Réalisateur : Xavier Gens
Année de Sortie : 2011
Origine : États-Unis / Canada / France / Allemagne
Genre : Science-Fiction Souterraine
Durée : 2h02
Le Roy du Bis : 7/10
Thibaud Savignol : 4/10
La Fin des Haricots
Finalement, le calendrier maya aura donné raison aux prédictions des Cassandres et autres survivalistes en herbe, qui espéraient enfin pouvoir inaugurer leur nouvel abri anti-nucléaire. Peu de temps avant la date fatidique, de nombreux cinéastes se sont donc essayés au registre du film post-apocalyptique, le plus célèbre d’entre eux étant bien évidemment le 2012 de Rolland Emmerich, qui remettait les compteurs de l’humanité à zéro avec des explosions et tsunamis d’ampleurs cosmique. The Divide se situerait en revanche dans la mouvance des films post 11 septembre, avec sa destruction du monde provoquée par ce que l’on imagine être un conflit géopolitique, même si rien n’est explicité (les Arabes et Nord-Coréens sont mentionnés, tout au plus).

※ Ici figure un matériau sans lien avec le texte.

Lemma getdent_ok s fd : vfs_ok s → file_room 1 s →
  (∀ x size l, fd_node s fd = Some (x, NDir size l) → f_pos x mod sizeof_dirent = 0) →
  wp may_overflow (do_getdent fd) (λ _, vfs_ok) s.
Proof.
  intros HO Hmax Hal. pose proof HO as (L & R & F & P & HV). pose proof HV as [HI _].
  unfold do_getdent. destruct (_ || _) eqn:Hb; [by apply wp_ret|]. destruct (fd_at s fd) as [f|] eqn:Hfd.
  2: { apply wp_bind. eapply wp_run; [eapply fd_at_None; [done|lia|done]|]. by apply wp_ret. }
  destruct (fd_at_Some _ _ _ _ _ _ _ HI Hfd) as (Hr & Hp & x & k & nd & Hf & Hv & Hk & Hnd).
  pose proof (fd_node_Some _ _ _ _ _ _ Hfd Hf Hk Hnd) as Hnode.
  eapply with_fd; [done..|by eauto|]. intros Hf0. destruct (Z.eqb_spec f NULL); [done|].
  pose proof (finv_ref _ _ _ _ _ _ _ HI Hf Hv) as HI1. fold (ref_file x) in HI1. set (s1 := with_file s f (ref_file x)) in *.
  assert (Hf1 : v_files s1 !! f = Some (ref_file x)) by apply lookup_insert_eq.
  apply wp_bind. eapply wp_run; [apply get_with_file|]. cbn [f_vnode f_pos ref_file set_frefcount].
  apply wp_bind. eapply wp_run; [by eapply (isdir_run _ _ _ s1); [apply (fi_vn _ _ _ _ _ HI1)|..]|].
  destruct nd as [size page|size l|type devid]; cbn [negb]; [by eapply fput_back_wp| |by eapply fput_back_wp].
  apply wp_bind. eapply wp_run; [by eapply (get_ops_run _ _ _ s1); [apply (fi_vn _ _ _ _ _ HI1)|..]|]. cbn [negb is_dir_vops].
  pose proof (fk_at _ _ _ (fi_file _ _ _ _ _ HI f x Hf)) as Hat.
  destruct (readdir_run _ _ _ s1 (f_vnode x) k size l (f_pos x) (fi_vn _ _ _ _ _ HI1)) as (num & d & Hrun & Hnum & Hle);
    [done..|lia|by eapply Hal|].
  apply wp_bind. eapply wp_run; [exact Hrun|]. cbn beta iota. destruct (Z.eqb_spec num 0); [apply wp_ret; by eapply (ref_ok L R F P)|].
  specialize (Hle ltac:(done)). unfold PAGE_SIZE in *. apply wp_bind.
  eapply wp_run; [unfold upd_file; erewrite kbind_of_ret by apply get_with_file; apply put_with_file|].
  assert (E : set_pos (i32 (f_pos (ref_file x) + num)) (ref_file x) = ref_file (set_pos (f_pos x + num) x)).
  { unfold set_pos, ref_file, set_frefcount. simpl. by rewrite i32_small by lia. }
  rewrite E. assert (HI2 : finv L (holders s R) F P (with_file s f (set_pos (f_pos x + num) x))) by (apply finv_pos; [done..|lia]).
  assert (HV2 : vfs_inv L R F P (with_file s f (set_pos (f_pos x + num) x))) by (destruct (proj2 HV) as [A B C]; split; [exact HI2|split; [exact A|exact B|exact C]]).
  pose proof (fput_back_wp L R F P _ f (set_pos (f_pos x + num) x) (sizeof_struct_dirent, d) HV2) as Hw.
  unfold with_file, upd_files in Hw. simpl in Hw. rewrite insert_insert_eq in Hw. apply Hw; [apply lookup_insert_eq|done].
Qed.

(** * The machine *)

(** What a call must keep clear of in the state it is made in. *)
Definition admissible s (k : call) : Prop :=
  match k with
  | CMkdir path | CMknod path _ => good_path path ∧ short_name path
  | CUnlink path => good_path path ∧ ∃ kd, parent_of s path = inr kd
  | CRmdir path => good_path path ∧ rmdir_name path ∧
      ∀ kd k, parent_of s path = inr kd → found (content s) kd (parsed path).2 = Some k → vno_at s (v_p_cwd s) ≠ Some k
  | CLink from to => good_path from ∧ good_path to ∧ short_name to ∧ may_link s from ∧ dir_loaded s to
  | CRename old new => good_path old ∧ good_path new ∧ short_name new ∧ may_link s old ∧ dir_loaded s new ∧
      ∃ kd, parent_of s old = inr kd
  | CStat path => good_path path ∧ dir_loaded s path
  | CChdir path => good_path path
  | COpen path oflags => good_path path ∧ short_name path ∧ may_open s path oflags
  | CClose _ | CDup _ | CDup2 _ _ => True
  | CLseek _ offset _ => - 2 ^ 31 ≤ offset < 2 ^ 31
  | CRead fd n => 0 ≤ n < 2 ^ 31 ∧ ∀ x type devid, fd_node s fd ≠ Some (x, NDev type devid)
  | CWrite fd buf => Z.of_nat (length buf) < 2 ^ 31 ∧ ∀ x n, fd_node s fd = Some (x, n) →
      match n with NFile size _ => write_pos x size ≤ PAGE_SIZE | NDir _ _ => True | NDev _ _ => False end
  | CGetdent fd => ∀ x size l, fd_node s fd = Some (x, NDir size l) → f_pos x mod sizeof_dirent = 0
  end.

(** By how much a call can raise a count. *)
Definition call_cost (k : call) : Z :=
  let len path := Z.of_nat (String.length path) in
  match k with
  | CMkdir path | CMknod path _ | CUnlink path | CRmdir path => 3 + len path
  | CLink from to => 7 + len from + len to
  | CRename old new => 10 + 2 * len old + len new
  | CStat path => 2 + len path
  | CChdir path => 4 + len path
  | COpen path _ => 12 + 3 * len path
  | CClose _ | CDup _ | CLseek _ _ _ | CRead _ _ | CGetdent _ => 1
  | CDup2 _ _ | CWrite _ _ => 2
  end.

Lemma exec_cost n k : 1 ≤ n → n + call_cost k ≤ INT_MAX → costs n (call_cost k) (exec k) (λ _, True).
Proof.
  intros H1 Hn.
  assert (Hret : ∀ A k' (c : vM M (Z * A)), costs n k' c (λ _, True) → 0 ≤ k' →
    costs n k' (let* (ret, _) := c in kret ret) (λ _, True)).
  { intros A k' c Hc Hk'. eapply costs_bind; [exact Hc|]. intros [ret a] _. apply costs_ret; [lia|done]. }
  destruct k; simpl in *; [apply do_mkdir_cost|apply do_mknod_cost|apply do_unlink_cost|apply do_rmdir_cost|
    apply do_link_cost|apply do_rename_cost|apply Hret; [apply do_stat_cost|]|apply do_chdir_cost|apply do_open_cost|
    apply do_close_cost|apply do_dup_cost|apply do_dup2_cost|apply do_lseek_cost|apply Hret; [apply do_read_cost|]|
    apply do_write_cost|apply Hret; [apply do_getdent_cost|]]; lia.
Qed.

Lemma fs_call_ok s k : vfs_ok s → admissible s k → file_room (Z.min 2 (call_cost k)) s → wp may_overflow (exec k) (λ _, vfs_ok) s.
Proof.
  intros HO. destruct k; simpl.
  - intros [? ?] _. by apply mkdir_ok.
  - intros [? ?] _. by apply mknod_ok.
  - intros [? [kd ?]] _. by eapply unlink_ok.
  - intros (? & ? & ?) _. by apply rmdir_ok.
  - intros (? & ? & ? & ? & ?) _. eapply wp_mono; [by apply link_ok|]. by intros ? ? [? _].
  - intros (? & ? & ? & ? & ? & kd & ?) _. by eapply rename_ok.
  - intros [? ?] _. apply wp_bind. eapply wp_mono; [by apply stat_ok|]. intros [ret st] s' Hs'. by apply wp_ret.
  - intros ? _. by apply chdir_ok.
  - intros (? & ? & ?) _. by apply open_ok.
  - intros _. by apply close_ok.
  - intros _. by apply dup_ok.
  - intros _. by apply dup2_ok.
  - intros ? ?. by apply lseek_ok.
  - intros [? ?] ?. apply wp_bind. eapply wp_mono; [by apply read_ok|]. intros [ret data] s' Hs'. by apply wp_ret.
  - intros [? ?] ?. by apply write_ok.
  - intros ? ?. apply wp_bind. eapply wp_mono; [by apply getdent_ok|]. intros [ret d] s' Hs'. by apply wp_ret.
Qed.

Lemma below_room n k s : below n s → n + k ≤ INT_MAX → file_room k s.
Proof. intros [_ Hb] Hn f x Hf. specialize (Hb f x Hf). simpl in Hb. lia. Qed.

(** Where the counts have room for the call, none overflows. *)
Lemma wp_room {A} n k (c : vM M A) Q s :
  costs n k c (λ _, True) → below n s → wp may_overflow c Q s → wp may_starve c (λ a s', Q a s' ∧ below (n + k) s') s.
Proof. intros Hc Hb. specialize (Hc s Hb). unfold wp. destruct (c s); try done. by destruct Hc. Qed.

Lemma exec_ok n s k : vfs_ok s → admissible s k → below n s → 1 ≤ n → n + call_cost k ≤ INT_MAX →
  wp may_starve (exec k) (λ _ s', vfs_ok s' ∧ below (n + call_cost k) s') s.
Proof.
  intros HO Ha Hb H1 Hn. apply wp_room; [by apply exec_cost|done|]. apply fs_call_ok; [done..|].
  eapply below_room; [done|]. lia.
Qed.

(** The counts have room for [k] more references. *)
Definition room (k : Z) s : Prop := below (INT_MAX - k) s.

Lemma wp_in_room {A} L R P k (c : vM M A) Q s :
  vninv L R P s → paths_ok L R s → room k s → 0 ≤ k → (∀ n, 1 ≤ n → n + k ≤ INT_MAX → costs n k c (λ _, True)) →
  wp may_overflow c Q s → wp may_starve c Q s.
Proof.
  intros HI HP Hr Hk Hc Hw. assert (Hn : 1 ≤ INT_MAX - k).
  { destruct (po_root _ _ _ HP) as [_ (x & Hx & _)%vno_at_Some]. destruct Hr as [Hr _]. specialize (Hr _ _ Hx).
    pose proof (vk_held _ _ _ _ (vi_vnode _ _ _ _ HI _ _ Hx)). simpl in Hr. lia. }
  eapply wp_mono; [eapply wp_room; [apply Hc; [exact Hn|lia]|exact Hr|exact Hw]|]. by intros a s' [? _].
Qed.

(** Calls are made one after the other and return. *)
Inductive steps : vfs M → list call → vfs M → Prop :=
  | steps_nil s : steps s [] s
  | steps_cons s k ret s1 ks s' : admissible s k → exec k s = RRet ret s1 → steps s1 ks s' → steps s (k :: ks) s'.

Definition total_cost (ks : list call) : Z := foldr (λ k n, call_cost k + n) 0 ks.

Lemma call_cost_pos k : 1 ≤ call_cost k.
Proof. destruct k; simpl; lia. Qed.
Lemma total_cost_nonneg ks : 0 ≤ total_cost ks.
Proof. induction ks as [|k ks IH]; simpl; [done|]. pose proof (call_cost_pos k). lia. Qed.

Lemma steps_ok n s ks s' : steps s ks s' → vfs_ok s → below n s → 1 ≤ n → n + total_cost ks ≤ INT_MAX →
  vfs_ok s' ∧ below (n + total_cost ks) s'.
Proof.
  intros Hst. revert n. induction Hst as [s|s k ret s1 ks s' Ha Hr _ IH]; intros n HO Hb H1 Hn; simpl in *.
  - by rewrite Z.add_0_r.
  - pose proof (total_cost_nonneg ks). pose proof (call_cost_pos k).
    pose proof (exec_ok n s k HO Ha Hb H1 ltac:(lia)) as Hw. unfold wp in Hw. rewrite Hr in Hw. destruct Hw as [HO1 Hb1].
    rewrite Z.add_assoc. apply IH; [done..|lia|lia].
Qed.
End Machine.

En effet, le film nous enferme très rapidement au sein d’un abri dans lequel les dissensions entre survivants ne vont pas mettre longtemps à se manifester, en raison de la promiscuité, des troubles de la personnalité, du manque d’eau et surtout de haricots. Entre une petite frappe qui se transforme en tortionnaire zélé, un vieux réac’ raciste qui planque toutes les denrées, une nymphette qui se fait appeler Marylin, et un punk à chien qui se transforme en monstre homicidaire, l’avenir de l’humanité semble visiblement entre de bonnes mains. On en attendait pas moins de Xavier Gens, responsable de Frontières, survival mettant aux prises des citadins de la banlieue avec des collabos nazis de la France profonde, puis de Hitman, adaptation du jeu vidéo éponyme, le réalisateur n’étant pas réputé pour faire dans le social. Face à la frivolité des producteurs, il n’a pas eu d’autre choix que de s’exiler aux Etats Unis afin de pouvoir monter son dernier projet, comme d’autres de ses confrères français (Christophe Gans, Alexandre Bustillo & Julien Maury).
Débarrassé de toute contrainte restrictive et morale mais pas financière, le cinéaste choisit d’investir le sous-sol crasseux d’un immeuble pour livrer un huit clos étouffant, quitte à s’amuser de la détresse de ses protagonistes qu’il filme rarement à leur avantage (la nymphette servant d’objet sexuel, l’avocat traité comme un vulgaire roquet, la lente déshumanisation de deux tyrans atteints de la gale). A l’instar d’un David Fincher, le réalisateur cherche à reproduire cette photographie assez sombre teintée de clairs obscurs, afin d’accentuer la noirceur et l’abject qui fascinent autant qu’ils répugnent au plus haut point. Il nous expose aux pires facettes de l’humanité, lorsque l’individu est ramené à l’état sauvage. L’individualisme forcené, le racisme ordinaire, la lâcheté, les sévices et châtiments corporels, les humiliations, le sadisme et même le viol, tout y est abordé. Pourtant l’intérêt réside moins dans ce sentiment de dégoût que dans la psychologie de ses personnages, plutôt complexes et très bien interprétés (mention spéciale à Michael Biehn), puisqu’ils se définiront avant tout par leurs comportements et leurs actes, face à des situations de survie qui laissent souvent peu de place à l’héroïsme ou à l’empathie.
La cohabitation forcée, le manque d’intimité (les odeurs dues à l’incontinence et le manque d’hygiène corporelle), et le régime Dukan instauré par le maître des lieux ne sera pas au goût de certains, faisant rapidement chanceler l’unité. Malgré les limites que cet exercice lui impose, Xavier Gens sait poser une ambiance et exploiter son environnement. Il le filme sous différents axes et angles de vue afin de renforcer le sentiment de claustration et de promiscuité, tout en insufflant un climat délétère et une atmosphère viciée qui nous placent d’emblée dans une situation assez inconfortable. En revanche, il ne peut éviter quelques ficelles scénaristiques et écueils larmoyants, d’ailleurs renforcés par une partition qui fout le bourdon. Le ton résolument pessimiste ne laisse finalement que peu d’espoir sur la capacité de l’être humain à se rassembler et à s’organiser sans tomber dans les extrêmes. Le tort dans tout cela, c’est que l’on ressentira moins d’empathie à leur égard et la mort semblera mille fois préférable à leur sort. Bref, l’enfer c’est encore et toujours les autres.